Today’s Miles: 30.9
Total Miles: 3,707.9
Near Priero, Italy – January 14, 2017
Monviso used to be a ghost on the horizon, so faint that it slipped back and forth into imagination. I remember first seeing it hanging there in the distance, my feet on the Italian border, Switzerland’s peaks still high behind me.
“What is that in the distance,” I asked an Italian man. “That faint mountain there, far, far away.”
“Monviso,” he said. “On the far side of Turin.”
The mountain became a shadow in the Po Valley, no longer wavering, standing dark and black against the orange-lit skies of sunset. As my feet found the hills south of the river, Monviso colored, filled in, and became real, a mountain of rock and snow along the horizon. Now it is a sharp spire, the undisputed king of its domain, rising tall above a sea of anonymous peaks that look small against it.
I will get no closer.
Below the peak, a hundred mountains stretch to the sky, a long line of rock and snow spreading out across northern Italy like a wall. Gotthard Pass seems another world from the white clad peaks in front of me now. Snow was hidden there, left to the highest, deepest places. Now winter is everywhere, covering peaks, spilling down slopes, pushing toward the valley below. The door I once slipped through is closed.
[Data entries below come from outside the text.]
(** One table: the batches appended carry exactly the visited keys, in
    order, and the table is deleted from the map object. *)
Lemma table_step_ok bs l σ r t pks :
  (0 ≤ bs ≤ max_cap)%Z →
  ∃ new,
    table_step bs l (σ, r) (t, pks) =
      Ok (store_map σ l (delete t (deref σ l)),
          {| MapStore := MapStore r; SortedStore := SortedStore r ++ new;
             RowCount := RowCount r; EmitLogPerRowCount := EmitLogPerRowCount r |}) ∧
    pairs_of new = (λ pk, (t, pk)) <$> pks ∧
    Forall (batch_ok bs t) new.
Proof.
  intros Hbs. unfold table_step. rewrite makeslice_ok by done.
  cbn [mbind outcome_bind].
  destruct (foldl_batch_step bs t pks (SortedStore r) [])
    as (new & acc' & -> & Hcat & Hnew & Hacc'); [simpl; lia|].
  simpl in Hcat. destruct acc' as [|pk acc']; simpl.
  - exists new. rewrite app_nil_r in Hcat. split_and!; [done| |done].
    rewrite (pairs_of_same_table t), Hcat; [done|].
    eapply Forall_impl; [exact Hnew|]. by intros ? [].
  - exists (new ++ [{| Pks := pk :: acc'; Table := t |}]). split_and!.
    + by rewrite <- app_assoc.
    + rewrite (pairs_of_same_table t).
      * rewrite fmap_app, concat_app. simpl. by rewrite app_nil_r, Hcat.
      * apply Forall_app. split; [|by repeat constructor].
        eapply Forall_impl; [exact Hnew|]. by intros ? [].
    + apply Forall_app. split; [done|].
      constructor; [|done]. split; [done|]. simpl in *. lia.
Qed.

Lemma table_step_panics bs l σ r v :
  (bs < 0 ∨ max_cap < bs)%Z →
  table_step bs l (σ, r) v = Panic "makeslice: cap out of range".
Proof.
  intros Hbs. unfold table_step. destruct v. by rewrite makeslice_panics.
Qed.

Lemma deref_store_map σ l m : deref (store_map σ l m) l = m.
Proof. unfold deref, store_map. simpl. by rewrite lookup_insert_eq. Qed.

Lemma deref_insert ms log l m :
  deref {| maps := <[l := m]> ms; checkpoints := log |} l = m.
Proof. unfold deref. simpl. by rewrite lookup_insert_eq. Qed.

(** The whole outer loop. *)
Lemma table_loop_ok bs l visits : ∀ σ r,
  (0 ≤ bs ≤ max_cap)%Z →
  ∃ σ' new,
    table_loop bs l σ r visits =
      Ok (σ', {| MapStore := MapStore r; SortedStore := SortedStore r ++ new;
                 RowCount := RowCount r; EmitLogPerRowCount := EmitLogPerRowCount r |}) ∧
    pairs_of new = visit_pairs visits ∧
    Forall (λ b, ∃ t, batch_ok bs t b) new ∧
    (visits ≠ [] → deref σ' l = foldl (λ m v, delete v.1 m) (deref σ l) visits) ∧
    (visits = [] → σ' = σ) ∧
    checkpoints σ' = checkpoints σ.
Proof.
  induction visits as [|[t pks] visits IH]; intros σ r Hbs; cbn [table_loop].
  - exists σ, []. rewrite app_nil_r. destruct r. by split_and!.
  - destruct (table_step_ok bs l σ r t pks Hbs) as (new1 & -> & Hp1 & Hb1).
    cbn [mbind outcome_bind].
    destruct (IH (store_map σ l (delete t (deref σ l)))
                 {| MapStore := MapStore r; SortedStore := SortedStore r ++ new1;
                    RowCount := RowCount r;
                    EmitLogPerRowCount := EmitLogPerRowCount r |} Hbs)
      as (σ' & new2 & -> & Hp2 & Hb2 & Hd & He & Hc).
    exists σ', (new1 ++ new2). cbn [MapStore SortedStore RowCount EmitLogPerRowCount].
    split_and!.
    + by rewrite app_assoc.
    + rewrite pairs_of_app, Hp1, Hp2. done.
    + apply Forall_app. split; [|done].
      eapply Forall_impl; [exact Hb1|]. intros b ?. by exists t.
    + intros _. cbn [foldl]. destruct visits as [|v visits].
      * rewrite (He eq_refl). by rewrite deref_store_map.
      * rewrite Hd by done. by rewrite deref_store_map.
    + done.
    + by rewrite Hc.
Qed.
But a wall is only as good as its length and even the Alps can only stretch so far. As the mountains run south, so do I, each of us racing toward the Mediterranean coast. I can see the line of peaks faltering in the distance, breaking apart, crumbling lower along the southern flank. Sharp edges disappear. Trees reach up to cover rock and snow. And I walk toward the fraying edge of mountains, kmowing I will outlast them.
It is almost dark when I reach Ceva, an old city of narrow streets and alleys clustered at the bottom of a valley. It’s cold there, shadowed by mountains, freezing air sinking down from the heights around it. On the outskirts, I crunch across a bit of snow lingering on a dirt road. Then another patch. And another. Then the road disappears underneath a blanket of white.
“Just a bit lingering in the shadows,” I tell myself. “Nothing deep, nothing I can’t cross. Nothing that won’t end in a few hundred feet.”
I rise up on the old, dirt road, following the tracks of deer and the sunken footprints of someone who passed many days ago. When I step right, their iced-up tracks hold my weight. When I don’t, I sink to mid shin. The snow ebbs and flows, but never leaves, as if to mock me, to tell me it is not some stubborn patch left from a storm.
I climb and wonder and think and calculate. North faces and south, where the sun shines and where it doesn’t, roads and trails and how long can I go crunching into the night. The sea is so close, an inch away on the map, I can almost see it when I close my eyes.
The white snow flashes under my headlamp, crisp and gleaming in the light. The icy crust holds and breaks as I step. The voice in my head, the one that sits deep inside, buried under dreams and ideas and emotions, calls out again and again, reminding me who controls the mountains.
“Not you, not you, not you,” it says over and over again.